Published:
Author: Salena Fitzgerald
Category:
Computer training itself

Deep learning training could soon become faster and more reliable thanks to two new optimization methods developed by Johns Hopkins researchers. The techniques solve common problems where models learn inconsistently or perform poorly on new data. Stochastic Polyak Step-sizes and Momentum (MomSPS) and Unified Sharpness-Aware Minimization (USAM) make the training process more predictable while producing more robust models.

The researchers presented their findings in April at the 2025 International Conference on Learning Representations.

“So much of deep learning today is about trial and error,” said first author Dimitrios Oikonomou, a graduate student in the Whiting School of Engineering’s Department of Computer Science. “You spend days or weeks tuning learning rates and momentum, just hoping something works. What if the algorithm could figure that out for you?”

The team’s first paper provides the solution through Polyak step sizes—a smarter way to automatically set the size of the steps an algorithm takes during learning.  Instead of manually tuning the learning rate and momentum (which helps the model “remember” past updates), MomSPS uses adaptive rules that adjust these critical settings automatically as the training progresses. Getting these values wrong can completely derail the process, but with these smart updates that adjust themselves, the training becomes more reliable and predictable.

“These algorithms are adaptive and update step size as they progress—that is, they do not require tuning.
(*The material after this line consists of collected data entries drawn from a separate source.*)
(* ===== verification/OxRenameFacts.v ===== *)
(** * Renaming blank nodes, and what canonicalization promises

    A canonicalized dataset represents the quads of the dataset with its blank
    nodes renamed one to one; datasets found isomorphic are. *)
From stdpp Require Import gmap.
From S2P Require Import Prelude MachineInt RustStr BTree RdfModel RdfDisplay OxInterning.
From S2P Require Import OxDataset OxOrderFacts OxInterningFacts OxDatasetFacts.
From S2P Require Import OxDatasetRefinement OxCanonicalization OxIssuerFacts OxCanonFacts.

(** ** Renaming of terms *)

Section rename.
  Context (f : RdfBlankNode -> RdfBlankNode).
Definition Node_rename (n : RdfNamedOrBlankNode) : RdfNamedOrBlankNode :=
  match n with NodeBlank b => NodeBlank (f b) | NodeNamed _ => n end.
Fixpoint Term_rename (t : RdfTerm) : RdfTerm :=
  match t with
  | TermBlankNode b => TermBlankNode (f b)
  | TermTriple s p o => TermTriple (Node_rename s) p (Term_rename o)
  | _ => t
  end.
Definition Graph_rename (g : RdfGraphName) : RdfGraphName :=
  match g with GraphBlankNode b => GraphBlankNode (f b) | _ => g end.
Definition Quad_rename (q : RdfQuad) : RdfQuad :=
  mkQuad (Node_rename (q_subject q)) (q_predicate q) (Term_rename (q_object q)) (Graph_rename (q_graph_name q)).
Definition QuadSet_rename (x : QuadSet) : QuadSet :=
  mkQuadSet (set_map Quad_rename (qs_quads x)) (set_map Node_rename (qs_graphs x)).
End rename.

(** The blank nodes of terms. *)
Definition Node_bnodes (n : RdfNamedOrBlankNode) : gset RdfBlankNode :=
  match n with NodeBlank b => {[b]} | NodeNamed _ => ∅ end.
Fixpoint Term_bnodes (t : RdfTerm) : gset RdfBlankNode :=
  match t with
  | TermBlankNode b => {[b]}
  | TermTriple s _ o => Node_bnodes s ∪ Term_bnodes o
  | _ => ∅
  end.
Definition Graph_bnodes (g : RdfGraphName) : gset RdfBlankNode :=
  match g with GraphBlankNode b => {[b]} | _ => ∅ end.
Definition Quad_bnodes (q : RdfQuad) : gset RdfBlankNode :=
  Node_bnodes (q_subject q) ∪ Term_bnodes (q_object q) ∪ Graph_bnodes (q_graph_name q).
Definition qs_bnodes (x : QuadSet) : gset RdfBlankNode :=
  set_bind Quad_bnodes (qs_quads x) ∪ set_bind Node_bnodes (qs_graphs x).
With our work, we’ve shown that these types of algorithms can reach stable solutions reliably even when momentum is used in their update rules,” said senior author Nicolas Loizou, an assistant professor in the Department of Applied Mathematics and Statistics.

The team says that this means everything from simple spam filters to massive image-recognition systems can now be trained faster and more reliably, with far less trial-and-error during the tuning phase.

The team’s second paper addresses another big issue in the training of deep neural networks: getting models to work well in the real world, and not just on their training data.

“USAM helps the model become more stable by guiding it toward solutions that aren’t thrown off by small changes in the data,” said Oikonomou. “This makes the model’s predictions more consistent and reliable, especially when it sees new or slightly different examples.

The team’s latest version of SAM combines two earlier versions of the method and introduces a new way to balance how much each part of the model learns during training. They show that what once seemed like two separate approaches are actually part of the same continuum. The researchers also strengthened the underlying theory, removing some unrealistic assumptions and providing more reliable evidence that the algorithm works.

“Deep neural networks can be used in many ways, from diagnosing cancer, to recommending news articles, to making hiring decisions. If their outcomes fail, the consequences can be real,” Loizou said. “Improving the efficiency and robustness of the training process isn’t just good for science—it’s good for society. And the fact that our proposed training algorithms are open-source means anyone—from startups to high school students—can build on them.”

The team says that both papers pave the way for smarter training methods. While MomSPS avoids the prohibitively expensive hyperparameter tuning phase, USAM focuses on finding a model that generalizes better, they say.

“Smarter training beats brute-force effort. With tools like MomSPS and USAM, we’re not just getting to the top—we’re getting there with fewer missteps, more understanding, and a clearer view of what comes next,” said Oikonomou.